_WHAT TO WORK ON_.
Go through the entries and write each one out again unchanged.

[MATERIAL SHOWN Boundary: Start]

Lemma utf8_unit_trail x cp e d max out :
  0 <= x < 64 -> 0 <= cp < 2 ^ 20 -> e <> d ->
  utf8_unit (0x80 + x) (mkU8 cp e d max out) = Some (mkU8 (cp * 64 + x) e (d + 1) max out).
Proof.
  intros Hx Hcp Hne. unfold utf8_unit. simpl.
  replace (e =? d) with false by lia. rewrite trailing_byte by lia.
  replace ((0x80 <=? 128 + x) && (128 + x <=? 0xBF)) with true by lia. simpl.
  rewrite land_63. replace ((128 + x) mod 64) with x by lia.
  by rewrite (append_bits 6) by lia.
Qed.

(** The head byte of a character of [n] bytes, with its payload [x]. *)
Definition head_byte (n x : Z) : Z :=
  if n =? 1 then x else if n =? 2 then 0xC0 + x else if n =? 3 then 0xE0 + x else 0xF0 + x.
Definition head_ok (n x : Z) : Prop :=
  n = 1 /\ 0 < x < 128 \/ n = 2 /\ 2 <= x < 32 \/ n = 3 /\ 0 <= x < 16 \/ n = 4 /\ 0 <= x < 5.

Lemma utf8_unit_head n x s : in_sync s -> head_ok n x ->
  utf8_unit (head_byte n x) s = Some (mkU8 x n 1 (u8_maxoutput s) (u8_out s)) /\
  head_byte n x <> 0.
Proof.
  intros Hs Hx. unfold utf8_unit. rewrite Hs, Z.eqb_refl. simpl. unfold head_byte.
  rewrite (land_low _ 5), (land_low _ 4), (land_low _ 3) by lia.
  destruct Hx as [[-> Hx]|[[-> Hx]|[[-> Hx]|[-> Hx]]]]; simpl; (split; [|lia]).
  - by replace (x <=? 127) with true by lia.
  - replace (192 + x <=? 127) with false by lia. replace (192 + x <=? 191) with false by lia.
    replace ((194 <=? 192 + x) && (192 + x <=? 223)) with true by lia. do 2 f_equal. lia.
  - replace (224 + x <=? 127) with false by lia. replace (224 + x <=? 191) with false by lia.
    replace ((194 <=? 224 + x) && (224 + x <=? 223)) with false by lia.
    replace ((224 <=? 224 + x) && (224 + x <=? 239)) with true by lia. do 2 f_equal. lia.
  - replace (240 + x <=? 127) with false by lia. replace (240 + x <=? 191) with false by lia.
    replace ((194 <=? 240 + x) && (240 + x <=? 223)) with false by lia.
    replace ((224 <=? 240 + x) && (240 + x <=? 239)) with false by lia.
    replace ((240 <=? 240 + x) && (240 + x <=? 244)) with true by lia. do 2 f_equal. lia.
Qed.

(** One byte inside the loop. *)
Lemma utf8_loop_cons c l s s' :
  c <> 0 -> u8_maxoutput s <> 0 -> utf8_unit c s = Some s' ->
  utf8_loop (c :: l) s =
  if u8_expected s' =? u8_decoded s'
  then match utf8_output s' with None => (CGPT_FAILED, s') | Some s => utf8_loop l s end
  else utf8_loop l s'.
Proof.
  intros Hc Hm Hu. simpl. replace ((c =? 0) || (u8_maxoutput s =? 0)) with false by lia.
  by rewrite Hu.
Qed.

[MATERIAL SHOWN Boundary: End]

_OUTPUT_.
Lemma utf8_unit_trail x cp e d max out :
  0 <= x < 64 -> 0 <= cp < 2 ^ 20 -> e <> d ->
  utf8_unit (0x80 + x) (mkU8 cp e d max out) = Some (mkU8 (cp * 64 + x) e (d + 1) max out).
Proof.
  intros Hx Hcp Hne. unfold utf8_unit. simpl.
  replace (e =? d) with false by lia. rewrite trailing_byte by lia.
  replace ((0x80 <=? 128 + x) && (128 + x <=? 0xBF)) with true by lia. simpl.
  rewrite land_63. replace ((128 + x) mod 64) with x by lia.
  by rewrite (append_bits 6) by lia.
Qed.

(** The head byte of a character of [n] bytes, with its payload [x]. *)
Definition head_byte (n x : Z) : Z :=
  if n =? 1 then x else if n =? 2 then 0xC0 + x else if n =? 3 then 0xE0 + x else 0xF0 + x.
Definition head_ok (n x : Z) : Prop :=
  n = 1 /\ 0 < x < 128 \/ n = 2 /\ 2 <= x < 32 \/ n = 3 /\ 0 <= x < 16 \/ n = 4 /\ 0 <= x < 5.

Lemma utf8_unit_head n x s : in_sync s -> head_ok n x ->
  utf8_unit (head_byte n x) s = Some (mkU8 x n 1 (u8_maxoutput s) (u8_out s)) /\
  head_byte n x <> 0.
Proof.
  intros Hs Hx. unfold utf8_unit. rewrite Hs, Z.eqb_refl. simpl. unfold head_byte.
  rewrite (land_low _ 5), (land_low _ 4), (land_low _ 3) by lia.
  destruct Hx as [[-> Hx]|[[-> Hx]|[[-> Hx]|[-> Hx]]]]; simpl; (split; [|lia]).
  - by replace (x <=? 127) with true by lia.
  - replace (192 + x <=? 127) with false by lia. replace (192 + x <=? 191) with false by lia.
    replace ((194 <=? 192 + x) && (192 + x <=? 223)) with true by lia. do 2 f_equal. lia.
  - replace (224 + x <=? 127) with false by lia. replace (224 + x <=? 191) with false by lia.
    replace ((194 <=? 224 + x) && (224 + x <=? 223)) with false by lia.
    replace ((224 <=? 224 + x) && (224 + x <=? 239)) with true by lia. do 2 f_equal. lia.
  - replace (240 + x <=? 127) with false by lia. replace (240 + x <=? 191) with false by lia.
    replace ((194 <=? 240 + x) && (240 + x <=? 223)) with false by lia.
    replace ((224 <=? 240 + x) && (240 + x <=? 239)) with false by lia.
    replace ((240 <=? 240 + x) && (240 + x <=? 244)) with true by lia. do 2 f_equal. lia.
Qed.

(** One byte inside the loop. *)
Lemma utf8_loop_cons c l s s' :
  c <> 0 -> u8_maxoutput s <> 0 -> utf8_unit c s = Some s' ->
  utf8_loop (c :: l) s =
  if u8_expected s' =? u8_decoded s'
  then match utf8_output s' with None => (CGPT_FAILED, s') | Some s => utf8_loop l s end
  else utf8_loop l s'.
Proof.
  intros Hc Hm Hu. simpl. replace ((c =? 0) || (u8_maxoutput s =? 0)) with false by lia.
  by rewrite Hu.
Qed.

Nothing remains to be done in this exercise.